Forgiveness

A lot of people on this forum have spoken about forgiveness. Should you or shouldn’t you forgive. How can you forgive someone who has treated you like something they have trodden on. Have sent texts to you full of paranoia and every possible swear word under the sun. Horrible words. Told you about things they would do for you, but didn’t. All whilst visiting my beloved Alan for 10 hours a day and since his death. Then to top it all receive a last text message to say he didn’t wish me any harm but that was his last message from him to me. He blamed me for him not being there when Alan passed away, which wasn’t true. That last message was 3 months after he had passed away, and I just don’t understand why he even left it that long to say that anyway. My youngest son tried to contact him. So that is son number 1. Son number 2 I have given him a roof over his head when he was made homeless which was in February 2019, 3 months before Alan passed away. What have I been rewarded with, more texts with foul language. On the day after Alans funeral I was left to my own ends whilst 2 of my sons were in the pub all day and night. I felt so alone and down and couldn’t stop crying. I sent son no 2 a text saying if he could afford to stay out all day and night he could afford to pay me back some of the money he owed me. That’s when I got text no 1. I’ve since had another 2 over different things. He went on about wear and tear on his van and fuel costs if ever he gave me a lift to work. it didn’t matter about my washing machine and gas and electric. We now don’t speak and I don’t have any lifts from him, its better that way then he can’t throw out about it. But he still buys his bottle of wine and cigs every night and still owes me the money. They also both do drugs.
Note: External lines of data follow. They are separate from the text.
(** [submit_registration]; [form_name] is [request.form.get("name")]. *)
Definition submit_registration (fresh_id now : string) (form_name : option string)
  : M Kiosk Response :=
  let user_name := form_name in
  k ← get;
  match user_name, captured_frame (app_state k) with
  | Some user_name, Some frame =>
      if String.eqb user_name EmptyString then mret error_response
      else
        _ ← on_disk (RegistrationService.register_new_user
                       fresh_id now user_name [frame]);
        _ ← on_disk (EncodingService.build_encodings_from_dataset
                       imread extract_encodings);
        _ ← call_auth_service "reload_knowledge";
        _ ← on_app_state cancel_registration;
        mret (jsonify [("status", JString "ok");
                       ("message", JString (registered_message user_name))])
  | _, _ => mret error_response
  end.

(** [handle_registration_frame]: the drawing at its end calls
    [draw_japanese_text] with four of its six positional arguments. *)
Definition handle_registration_frame (frame : Frame) : M AppState Frame :=
  let detected_faces := detect_and_encode_faces frame in
  match detected_faces with
  | [] =>
      _ ← modify (set_captured_frame None);
      mret frame
  | _ =>
      largest_face ← lift (largest detected_faces);
      let '(face_box, face_area) := get_face_properties (location largest_face) in
      '(distance, size_ratio) ←
        lift (calculate_face_metrics GUIDE_BOX_RECT face_box face_area);
      app_state ← get;
      _ ← (if bool_decide (mode app_state = REGISTRATION_SEARCHING)
              && gate POSITION_THRESHOLD SIZE_THRESHOLD distance size_ratio
           then
             _ ← modify (set_mode REGISTRATION_FROZEN);
             modify (set_captured_frame (Some frame))
           else mret tt);
      raise TypeError
  end.

(** One pass of the [while True] loop of [generate_frames].  In
    authentication mode [handle_authentication_frame(frame)] only creates
    a generator that nobody iterates, so the frame goes out untouched. *)
Definition generate_frames_pass (camera_frame : option Frame)
  : M AppState (option Frame) :=
  app_state ← get;
  match StreamProcessor.source_frame app_state camera_frame with
  | None => mret None
  | Some frame =>
      frame ← match mode app_state with
              | AUTHENTICATING => mret frame
              | REGISTRATION_SEARCHING | REGISTRATION_FROZEN =>
                  handle_registration_frame frame
              end;
      mret (Some frame)
  end.

End WithCollaborators.

End TestApp.

(** ** Reachable session states *)

(** The session states the kiosk can be in when commands and frame passes
    run one after the other, starting from [AppState()]. *)
Inductive reachable : AppState -> Prop :=
| reach_init : reachable AppState_init
| reach_start s : reachable s -> reachable (TestApp.start_registration s).2
| reach_recapture s : reachable s -> reachable (TestApp.recapture s).2
| reach_cancel s : reachable s -> reachable (TestApp.cancel_registration s).2
| reach_status s : reachable s -> reachable (TestApp.status s).2
| reach_submit imread extract fresh_id now form_name k :
    reachable (TestApp.app_state k) ->
    reachable (TestApp.app_state
                 (TestApp.submit_registration imread extract fresh_id now form_name k).2)
| reach_stream detect auth config camera_frame s :
    reachable s ->
    reachable (StreamProcessor.generate_pass detect auth config camera_frame s).2
| reach_frames detect camera_frame s :
    reachable s ->
    reachable (TestApp.generate_frames_pass detect camera_frame s).2.

(** ** The gate signals *)

(** The two values the code gates on, for a face at [loc] against a guide
    rectangle: what [calculate_face_metrics] returns on the box and area of
    [get_face_properties] (see [calculate_face_metrics_signals]).  The
    distance is taken between the centres [get_box_center] computes, whose
    coordinates [x + w // 2] and [y + h // 2] are rounded down to whole
    pixels. *)
Definition centerDistance (guide : Box) (loc : Location) : R :=
  let gc := get_box_center guide in
  let fc := get_box_center (get_face_properties loc).1 in
  sqrt (IZR (gc.1 - fc.1) * IZR (gc.1 - fc.1) + IZR (gc.2 - fc.2) * IZR (gc.2 - fc.2)).

Definition sizeRatio (guide : Box) (loc : Location) : R :=
  (IZR (get_face_properties loc).2 / IZR (get_box_area guide))%R.

(** The centre distance in the words of the specification, to compare the
    code's with: the Euclidean distance between the face box's centre and
    the guide region's centre, in pixel units.  The centre of a box
    (x, y, w, h) is the point (x + w/2, y + h/2). *)
Definition box_centre (box : Box) : R * R :=
  let '(x, y, w, h) := box in
  ((IZR x + IZR w / 2)%R, (IZR y + IZR h / 2)%R).

Definition spec_centerDistance (guide : Box) (loc : Location) : R :=
  let gc := box_centre guide in
  let fc := box_centre (get_face_properties loc).1 in
  sqrt ((gc.1 - fc.1) * (gc.1 - fc.1) + (gc.2 - fc.2) * (gc.2 - fc.2)).

(** A box whose width and height are even: its centre falls on a pixel. *)
Definition even_sized (box : Box) : bool :=
  let '(_, _, w, h) := box in
  Z.even w && Z.even h.

(** [d] is the least value of [l] and [i] the first index that holds it. *)
Definition first_minimum (l : list R) (i : nat) (d : R) : Prop :=
  l !! i = Some d /\
  (forall j x, l !! j = Some x -> (d <= x)%R) /\
  (forall j x, (j < i)%nat -> l !! j = Some x -> (d < x)%R).

(** ** Sample data *)

Module Sample.

(** A raw camera frame and a second one with other content. *)
Definition frame : Frame := {| pixels := [12; 40; 7]%Z; drawings := [] |}.
Definition still : Frame := {| pixels := [3; 3; 9]%Z; drawings := [] |}.

(** The configuration with the constants of app.py. *)
Definition config : Config :=
  {| cfg_GUIDE_BOX_RECT := GUIDE_BOX_RECT;
     cfg_POSITION_THRESHOLD := POSITION_THRESHOLD;
     cfg_SIZE_THRESHOLD := SIZE_THRESHOLD |}.

(** A gallery of one enrolled sample, with the tolerance of app.py. *)
Definition service : AuthenticationService :=
  {| tolerance := 0.55;
     known_encodings := [[0; 0]%R];
     known_user_ids := ["u1"];
     user_id_to_name_map := {["u1" := "Alice"]} |}.

(** A face 300 x 300 whose centre is the centre of the guide rectangle. *)
Definition face : FaceData :=
  {| location := (210, 790, 510, 490)%Z; encoding := [0; 0]%R |}.

Definition no_face (_ : Frame) : list FaceData := [].
Definition one_face (_ : Frame) : list FaceData := [face].

(** The faces of the gate scenario of the specification, against the guide
    rectangle (465, 135, 350, 450): centre 10 px off with 0.6 of the guide's
    area, centre 80 px off, and centre 10 px off with 0.3 of the area. *)
Definition face_near : Location := (203, 800, 518, 500)%Z.
Definition face_off_centre : Location := (203, 870, 518, 570)%Z.
Definition face_small : Location := (248, 755, 473, 545)%Z.

(** The matcher scenario: one enrolled sample at the origin of a
    one-dimensional embedding space, and a probe at a given distance. *)
Definition gallery_of_one : AuthenticationService :=
  {| tolerance := 0.55;
     known_encodings := [[0]%R];
     known_user_ids := ["u1"];
     user_id_to_name_map := {["u1" := "Alice"]} |}.
Definition probe_at (x : R) : FaceData :=
  {| location := (210, 790, 510, 490)%Z; encoding := [x] |}.

(** A gallery whose list of user ids lost its entry. *)
Definition misaligned : AuthenticationService :=
  {| tolerance := 0.55;
     known_encodings := [[0]%R];
     known_user_ids := [];
     user_id_to_name_map := {["u1" := "Alice"]} |}.

(** Session states. *)
Definition searching : AppState :=
  {| mode := REGISTRATION_SEARCHING; captured_frame := None; last_auth_result := ∅ |}.
Definition frozen : AppState :=
  {| mode := REGISTRATION_FROZEN; captured_frame := Some still; last_auth_result := ∅ |}.
Definition stale : AppState :=
  {| mode := AUTHENTICATING; captured_frame := Some still; last_auth_result := ∅ |}.

Definition empty_disk : Disk :=
  {| metadata_json := []; dataset := ∅; encodings_pickle := None |}.

(** The kiosk with a captured still, waiting for a name. *)
Definition kiosk : TestApp.Kiosk :=
  {| TestApp.app_state := frozen;
     TestApp.disk := empty_disk;
     TestApp.auth_service := service |}.

(** An encoder that finds one face in every image. *)
Definition one_encoding (_ : Frame) : list (list R) := [[0; 0]%R].

(** A lossy image file format: every sample value comes back rounded down
    to an even value. *)
Definition imread (file : Frame) : option Frame :=
  Some {| pixels := (fun v => (2 * (v / 2))%Z) <$> pixels file;
          drawings := drawings file |}.

End Sample.

(** ** services.py: AuthenticationService.authenticate_frame and __init__ *)

(** One turn of the [for face_data in detected_faces] loop of
    [authenticate_frame]: the value of [name] after it.  [name] is
    assigned before the loop and only on a match within the tolerance. *)
Definition next_name (self : AuthenticationService) (name : string)
    (face_encoding : list R) : result string :=
  let face_distances := face_distance (known_encodings self) face_encoding in
  if (0 <? length face_distances)%nat then
    best_match_index ← Np.argmin face_distances;
    min_distance ← Py.index face_distances best_match_index;
    if Np.Rleb min_distance (tolerance self) then
      user_id ← Py.index (known_user_ids self) best_match_index;
      mret (Py.dict_get (user_id_to_name_map self) user_id Unknown)
    else mret name
  else mret name.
He let me down badly at Christmas with shopping he was supposed to take me for. So I could forgive and forget but it would happen again all too soon. We have been let down so many times in the past with different things. Its alright someone saying forgive but have they been sworn at and spoken to and let down in so many ways. Its easy to say oh forgive. My forgiveness comes with my death when they inherit whatever I leave, as I could change the will if I wanted, but I won’t go against my Alans wishes.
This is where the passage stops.